(** * Localdemy: subtitle engine and library tree builder

    A shallow embedding of the parts of [src/localdemy/video_player.py] and
    [src/localdemy/window.py] that discover, validate, parse and look up
    subtitles, and that scan a folder and derive the library rows.

    Conventions of the embedding.
    - A Python [str] is a Rocq [string], read as the UTF-8 bytes of the text.
      [strip] and the white space that [int()] and [float()] skip know the
      white-space characters of Unicode, and [len] counts characters.
      [lower] lowers the ASCII letters only and leaves the bytes above 127
      alone; the digits that are read are the ASCII ones.
    - A Python [int] is a [Z].  A [float] is a [PyNum]: an exact rational
      for a finite value (the rounding to 53 bits is not followed), or one
      of [inf], [-inf] and [nan].  A result of size [2^1024 - 2^970] or more
      is an infinity, and an [int] of that size does not convert to [float]
      ([OverflowError]).  [None] stands for an exception.
    - The file system, the persisted progress map and the media backend are
      explicit arguments. *)

From Stdlib Require Import String Ascii List Bool Arith ZArith NArith QArith Lia.
From Stdlib Require Import Permutation Sorted DecimalString.
Import ListNotations.

Set Warnings "-register-all".

Local Close Scope Q_scope.
Local Open Scope string_scope.
Local Open Scope list_scope.
Local Open Scope nat_scope.

(* ================================================================= *)
(** ** Python numbers *)

(** A [float], or an [int] where the code mixes the two. *)
Inductive PyNum : Type :=
| Finite (q : Q)
| PosInf
| NegInf
| NaN.

(** The least size that no longer rounds to a finite [float]. *)
Definition float_limit : Z := 2 ^ 1024 - 2 ^ 970.

(** The [float] an exact result becomes. *)
Definition round_float (q : Q) : PyNum :=
  if Qle_bool (inject_Z float_limit) q then PosInf
  else if Qle_bool q (inject_Z (- float_limit)) then NegInf
  else Finite q.

(** The [float] of an [int], as [n + x] takes it for a [float] [x];
    [None] is the [OverflowError]. *)
Definition float_of_int (n : Z) : option PyNum :=
  if (float_limit <=? Z.abs n)%Z then None else Some (Finite (inject_Z n)).

(** [a + b] on [float]s. *)
Definition num_add (a b : PyNum) : PyNum :=
  match a, b with
  | NaN, _ | _, NaN => NaN
  | PosInf, NegInf | NegInf, PosInf => NaN
  | PosInf, _ | _, PosInf => PosInf
  | NegInf, _ | _, NegInf => NegInf
  | Finite x, Finite y => round_float (x + y)
  end.

(** An infinity ([positive] or not) times a finite [x]. *)
Definition inf_times (positive : bool) (x : Q) : PyNum :=
  match (Qnum x ?= 0)%Z with
  | Eq => NaN
  | Gt => if positive then PosInf else NegInf
  | Lt => if positive then NegInf else PosInf
  end.

(** [a * b] on [float]s. *)
Definition num_mul (a b : PyNum) : PyNum :=
  match a, b with
  | NaN, _ | _, NaN => NaN
  | Finite x, Finite y => round_float (x * y)
  | PosInf, Finite x | Finite x, PosInf => inf_times true x
  | NegInf, Finite x | Finite x, NegInf => inf_times false x
  | PosInf, PosInf | NegInf, NegInf => PosInf
  | PosInf, NegInf | NegInf, PosInf => NegInf
  end.

(** [a < b]: false as soon as one side is [nan]. *)
Definition num_lt (a b : PyNum) : bool :=
  match a, b with
  | NaN, _ | _, NaN => false
  | Finite x, Finite y => negb (Qle_bool y x)
  | _, NegInf => false
  | NegInf, _ => true
  | PosInf, _ => false
  | Finite _, PosInf => true
  end.

(** [a <= b]: false as soon as one side is [nan]. *)
Definition num_le (a b : PyNum) : bool :=
  match a, b with
  | NaN, _ | _, NaN => false
  | Finite x, Finite y => Qle_bool x y
  | NegInf, _ => true
  | _, PosInf => true
  | _, NegInf => false
  | PosInf, _ => false
  end.

(* ================================================================= *)
(** ** Python string operations *)

Module PyStr.

Definition LF : string := String "010"%char "".
Definition CR : string := String "013"%char "".

(** [str.isspace] on an ASCII character: TAB..CR, FS..US and the space. *)
Definition is_space (c : ascii) : bool :=
  let n := nat_of_ascii c in
  ((9 <=? n) && (n <=? 13)) || ((28 <=? n) && (n <=? 32)).

(** The ASCII characters [int()] and [float()] skip at the ends of their
    argument: TAB..CR and the space, without FS..US. *)
Definition is_number_space (c : ascii) : bool :=
  let n := nat_of_ascii c in
  ((9 <=? n) && (n <=? 13)) || (n =? 32).

(** The number of bytes of the white-space character beyond ASCII that [s]
    starts with, 0 when it starts with none: U+0085, U+00A0, U+1680,
    U+2000..U+200A, U+2028, U+2029, U+202F, U+205F and U+3000 in UTF-8. *)
Definition unicode_space_len (s : string) : nat :=
  match s with
  | String a (String b rest) =>
      let x := nat_of_ascii a in
      let y := nat_of_ascii b in
      if (x =? 194) && ((y =? 133) || (y =? 160)) then 2
      else
        match rest with
        | String c _ =>
            let z := nat_of_ascii c in
            if (x =? 225) && ((y =? 154) && (z =? 128)) then 3
            else if (x =? 226) && ((y =? 128) &&
                      (((128 <=? z) && (z <=? 138)) ||
                       ((z =? 168) || ((z =? 169) || (z =? 175))))) then 3
            else if (x =? 226) && ((y =? 129) && (z =? 159)) then 3
            else if (x =? 227) && ((y =? 128) && (z =? 128)) then 3
            else 0
        | EmptyString => 0
        end
  | _ => 0
  end.

(** Stripping, for a given class of ASCII white space. *)
Section Strip.
Variable ascii_space : ascii -> bool.

(** The number of bytes of the white-space character [s] starts with. *)
Definition space_len (s : string) : nat :=
  match s with
  | String c _ => if ascii_space c then 1 else unicode_space_len s
  | EmptyString => 0
  end.

(** [skip] counts the bytes of a white-space character still to drop. *)
Fixpoint lstrip_go (skip : nat) (s : string) : string :=
  match s with
  | EmptyString => EmptyString
  | String _ s' =>
      match skip with
      | S k => lstrip_go k s'
      | O =>
          match space_len s with
          | O => s
          | S k => lstrip_go k s'
          end
      end
  end.

Definition lstrip_by (s : string) : string := lstrip_go 0 s.

Fixpoint rstrip_by (s : string) : string :=
  match s with
  | EmptyString => EmptyString
  | String c s' =>
      match lstrip_by s with
      | EmptyString => EmptyString
      | _ => String c (rstrip_by s')
      end
  end.
End Strip.

Definition lstrip (s : string) : string := lstrip_by is_space s.
Definition rstrip (s : string) : string := rstrip_by is_space s.

(** [s.strip()] *)
Definition strip (s : string) : string := rstrip (lstrip s).

(** [s] as [int()] and [float()] read it, without the white space at its
    ends. *)
Definition number_strip (s : string) : string :=
  rstrip_by is_number_space (lstrip_by is_number_space s).

(** [len(s)]: the bytes that do not continue a character. *)
Fixpoint len (s : string) : nat :=
  match s with
  | EmptyString => 0
  | String c s' =>
      let n := nat_of_ascii c in
      if (128 <=? n) && (n <=? 191) then len s' else S (len s')
  end.

Definition lower_char (c : ascii) : ascii :=
  let n := nat_of_ascii c in
  if (65 <=? n) && (n <=? 90) then ascii_of_nat (n + 32) else c.

(** [s.lower()] *)
Fixpoint lower (s : string) : string :=
  match s with
  | EmptyString => EmptyString
  | String c s' => String (lower_char c) (lower s')
  end.

(** [s.startswith(p)] *)
Fixpoint startswith (s p : string) : bool :=
  match p, s with
  | EmptyString, _ => true
  | String _ _, EmptyString => false
  | String a p', String b s' => Ascii.eqb a b && startswith s' p'
  end.

(** [s.endswith(p)] for a one-character [p]. *)
Fixpoint endswith_char (s : string) (c : ascii) : bool :=
  match s with
  | EmptyString => false
  | String a EmptyString => Ascii.eqb a c
  | String _ s' => endswith_char s' c
  end.

(** [sub in s] *)
Fixpoint contains (sub s : string) : bool :=
  startswith s sub ||
  match s with
  | EmptyString => false
  | String _ s' => contains sub s'
  end.

(** [s.split(sep)] for a non-empty [sep]: left to right, occurrences do not
    overlap.  [skip] counts the characters of a separator still to drop and
    [cur] is the piece being read. *)
Fixpoint split_go (sep s : string) (skip : nat) (cur : string) : list string :=
  match s with
  | EmptyString => [cur]
  | String c s' =>
      match skip with
      | S k => split_go sep s' k cur
      | O =>
          if startswith s sep
          then cur :: split_go sep s' (String.length sep - 1) EmptyString
          else split_go sep s' 0 (cur ++ String c EmptyString)%string
      end
  end.

Definition split (sep s : string) : list string := split_go sep s 0 EmptyString.

(** [s[k:]] *)
Fixpoint drop (k : nat) (s : string) : string :=
  match k, s with
  | O, _ => s
  | S _, EmptyString => EmptyString
  | S k', String _ s' => drop k' s'
  end.

(** [s.replace(old, new)] for a non-empty [old]. *)
Fixpoint replace_go (old new s : string) (skip : nat) : string :=
  match s with
  | EmptyString => EmptyString
  | String c s' =>
      match skip with
      | S k => replace_go old new s' k
      | O =>
          if startswith s old
          then (new ++ replace_go old new s' (String.length old - 1))%string
          else String c (replace_go old new s' 0)
      end
  end.

Definition replace (old new s : string) : string := replace_go old new s 0.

◇ ◇ ◇ ◇

Scan the material above. Copy each line that holds the word "length".

          then cur :: split_go sep s' (String.length sep - 1) EmptyString
          then (new ++ replace_go old new s' (String.length old - 1))%string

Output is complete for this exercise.